(** * The xv6 MLFQ / stride scheduler and its thread layer

    A shallow embedding of [mlfq.c] (the variant that carries thread
    indices, i.e. the one [proc.c] is written against) and of the parts of
    [proc.c] that create processes, wake sleepers and join threads.

    Conventions of the embedding.
    - C arrays are lists whose length is the array bound; the bound is part
      of the well-formedness predicates below.
    - [struct proc*] values are [Null] (0), [MlfqProc] ((struct proc* )-1)
      or [Proc i] (the address of [ptable.proc[i]]).
    - [int] and [uint] are [Z] with the 32-bit wrap-around written out.
    - [float] pass values are IEEE 754 binary32 numbers, among them the
      infinities and the values that are not numbers; sums, differences
      and quotients are rounded to the nearest float, ties to even.
    - Dereferencing a pointer that is not a process, indexing outside an
      array and [panic] are outcomes of the [result] monad.
    - [acquire]/[release] of [ptable.lock] bracket the bodies and are not
      part of the state. *)

From Stdlib Require Import ZArith QArith Lia Floats.SpecFloat.
From stdpp Require Import base decidable option list strings.

Local Open Scope Z_scope.

(** ** Configuration constants

    [param.h] and [mlfq.h] are not among the sources, so their constants
    are parameters of the development. *)

Class Config : Type := {
  NPROC : nat;      (* param.h: size of the process table *)
  NTHREAD : nat;    (* param.h: threads per process *)
  MAXTICKET : Z;    (* mlfq.h: tickets shared by all participants *)
  MAXSTRIDE : Z;    (* mlfq.h: most tickets the stride processes may hold *)
  MAXPASS : Z;      (* mlfq.h: pass value that triggers the rescale *)
  SCALEPASS : Z;    (* mlfq.h: window kept by the rescale *)
}.

(** [mlfq_init] fills the levels from two static tables of three entries
    and [mlfq_log] prints three levels. *)
Definition NMLFQ : nat := 3.

(** ** Machine integers *)

Definition INT_MIN : Z := - 2 ^ 31.
Definition INT_MAX : Z := 2 ^ 31 - 1.
Definition UINT_MAX : Z := 2 ^ 32 - 1.

Definition wrap_int (z : Z) : Z := (z + 2 ^ 31) mod 2 ^ 32 - 2 ^ 31.
Definition wrap_uint (z : Z) : Z := z mod 2 ^ 32.

Definition int_add (a b : Z) : Z := wrap_int (a + b).
Definition int_sub (a b : Z) : Z := wrap_int (a - b).
Definition uint_sub (a b : Z) : Z := wrap_uint (a - b).

Definition is_int (z : Z) : Prop := INT_MIN <= z <= INT_MAX.
Definition is_uint (z : Z) : Prop := 0 <= z <= UINT_MAX.

(** ** Pass values

    [float] is the binary32 format of IEEE 754: a significand of 24 bits
    and exponents below 128.  An operation on [float] operands gives the
    exact result rounded to the nearest float, ties to even, with no wider
    format in between; an [int] operand is converted first, with the same
    rounding.  The constants MAXTICKET, MAXPASS and SCALEPASS are taken as
    [int] constants, so [MAXPASS - SCALEPASS] is an [int] difference. *)

Definition f32 : Type := spec_float.

Definition f32_of_int (z : Z) : f32 := binary_normalize 24 128 z 0 false.
Definition f32_add : f32 → f32 → f32 := SFadd 24 128.
Definition f32_sub : f32 → f32 → f32 := SFsub 24 128.
Definition f32_div : f32 → f32 → f32 := SFdiv 24 128.

(** [x < y], [x <= y] and [x == y]; each is false as soon as an operand is
    not a number. *)
Definition f32_ltb : f32 → f32 → bool := SFltb.
Definition f32_leb : f32 → f32 → bool := SFleb.
Definition f32_eqb : f32 → f32 → bool := SFeqb.

(** [pass[i] == -1] marks an unused slot. *)
Definition NOPASS : f32 := f32_of_int (-1).
Definition is_nopass (x : f32) : bool := f32_eqb x NOPASS.

#[global] Instance f32_inhabited : Inhabited f32 := populate (f32_of_int 0).

#[global] Instance f32_eq_dec : EqDecision f32.
Proof. solve_decision. Defined.

(** ** Data model *)

Inductive procstate : Set :=
  UNUSED | EMBRYO | SLEEPING | RUNNABLE | RUNNING | ZOMBIE.

#[global] Instance procstate_eq_dec : EqDecision procstate.
Proof. solve_decision. Defined.

Inductive procptr : Set :=
  | Null
  | MlfqProc
  | Proc (i : nat).

#[global] Instance procptr_eq_dec : EqDecision procptr.
Proof. solve_decision. Defined.

#[global] Instance procptr_inhabited : Inhabited procptr := populate Null.

(** Return codes of [mlfq.h]; only their being distinct matters. *)
Inductive verdict : Set := MLFQ_KEEP | MLFQ_NEXT.
Inductive append_status : Set := MLFQ_SUCCESS | MLFQ_FULL_QUEUE.

#[global] Instance verdict_eq_dec : EqDecision verdict.
Proof. solve_decision. Defined.

(** [struct thread].  The trap frame and the saved context live inside the
    kernel stack page and are not modelled. *)
Record thread : Set := mkThread {
  t_state : procstate;
  tid : Z;
  kstack : Z;
  chan : Z;
  retval : Z;
}.

(** The scheduler record embedded in [struct proc] ([p->mlfq]).  [index]
    is only ever assigned the offset of a slot inside an array; [elapsed]
    and [start] hold tick counts, which are [uint] values. *)
Record schedinfo : Set := mkInfo {
  level : Z;
  index : nat;
  elapsed : Z;
  start : Z;
}.

(** [struct proc], without the name, the open files and the working
    directory. *)
Record proc : Set := mkProc {
  state : procstate;
  pid : Z;
  killed : Z;
  tidx : nat;
  sz : Z;
  pgdir : Z;
  parent : procptr;
  threads : list thread;
  kstacks : list Z;
  ustacks : list Z;
  pmlfq : schedinfo;
}.

(** [struct stride]. *)
Record stride : Type := mkStride {
  s_quantum : Z;
  total : Z;
  pass : list f32;
  ticket : list Z;
  s_queue : list procptr;
}.

(** [struct mlfq].  [iterstate[i]] points into [queue[i]]; it is kept as
    the offset of the entry it points to. *)
Record mlfq : Type := mkMlfq {
  quantum : list Z;
  expire : list Z;
  queue : list (list procptr);
  iterstate : list nat;
  metasched : stride;
}.

(** The globals of [proc.c]. *)
Record kernel : Type := mkKernel {
  ptable : list proc;
  sched : mlfq;
  nextpid : Z;
  nexttid : Z;
}.

(** *** Field updates *)

Definition set_state (v : procstate) (p : proc) : proc :=
  mkProc v (pid p) (killed p) (tidx p) (sz p) (pgdir p) (parent p)
         (threads p) (kstacks p) (ustacks p) (pmlfq p).
Definition set_pid (v : Z) (p : proc) : proc :=
  mkProc (state p) v (killed p) (tidx p) (sz p) (pgdir p) (parent p)
         (threads p) (kstacks p) (ustacks p) (pmlfq p).
Definition set_tidx (v : nat) (p : proc) : proc :=
  mkProc (state p) (pid p) (killed p) v (sz p) (pgdir p) (parent p)
         (threads p) (kstacks p) (ustacks p) (pmlfq p).
Definition set_sz (v : Z) (p : proc) : proc :=
  mkProc (state p) (pid p) (killed p) (tidx p) v (pgdir p) (parent p)
         (threads p) (kstacks p) (ustacks p) (pmlfq p).
Definition set_pgdir (v : Z) (p : proc) : proc :=
  mkProc (state p) (pid p) (killed p) (tidx p) (sz p) v (parent p)
         (threads p) (kstacks p) (ustacks p) (pmlfq p).
Definition set_parent (v : procptr) (p : proc) : proc :=
  mkProc (state p) (pid p) (killed p) (tidx p) (sz p) (pgdir p) v
         (threads p) (kstacks p) (ustacks p) (pmlfq p).
Definition set_threads (v : list thread) (p : proc) : proc :=
  mkProc (state p) (pid p) (killed p) (tidx p) (sz p) (pgdir p) (parent p)
         v (kstacks p) (ustacks p) (pmlfq p).
Definition set_kstacks (v : list Z) (p : proc) : proc :=
  mkProc (state p) (pid p) (killed p) (tidx p) (sz p) (pgdir p) (parent p)
         (threads p) v (ustacks p) (pmlfq p).
Definition set_ustacks (v : list Z) (p : proc) : proc :=
  mkProc (state p) (pid p) (killed p) (tidx p) (sz p) (pgdir p) (parent p)
         (threads p) (kstacks p) v (pmlfq p).
Definition set_pmlfq (v : schedinfo) (p : proc) : proc :=
  mkProc (state p) (pid p) (killed p) (tidx p) (sz p) (pgdir p) (parent p)
         (threads p) (kstacks p) (ustacks p) v.

Definition set_t_state (v : procstate) (t : thread) : thread :=
  mkThread v (tid t) (kstack t) (chan t) (retval t).
Definition set_tid (v : Z) (t : thread) : thread :=
  mkThread (t_state t) v (kstack t) (chan t) (retval t).
Definition set_kstack (v : Z) (t : thread) : thread :=
  mkThread (t_state t) (tid t) v (chan t) (retval t).
Definition set_retval (v : Z) (t : thread) : thread :=
  mkThread (t_state t) (tid t) (kstack t) (chan t) v.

* * * *

▶ [WHAT THE TASK ASKS]
In the listing above, find the line with "- [float] pass" and the line with "array and [panic]", then print exactly those lines and every line between them.

▶ [RESPONSE FOR THIS EXERCISE]
    - [float] pass values are IEEE 754 binary32 numbers, among them the
      infinities and the values that are not numbers; sums, differences
      and quotients are rounded to the nearest float, ties to even.
    - Dereferencing a pointer that is not a process, indexing outside an
      array and [panic] are outcomes of the [result] monad.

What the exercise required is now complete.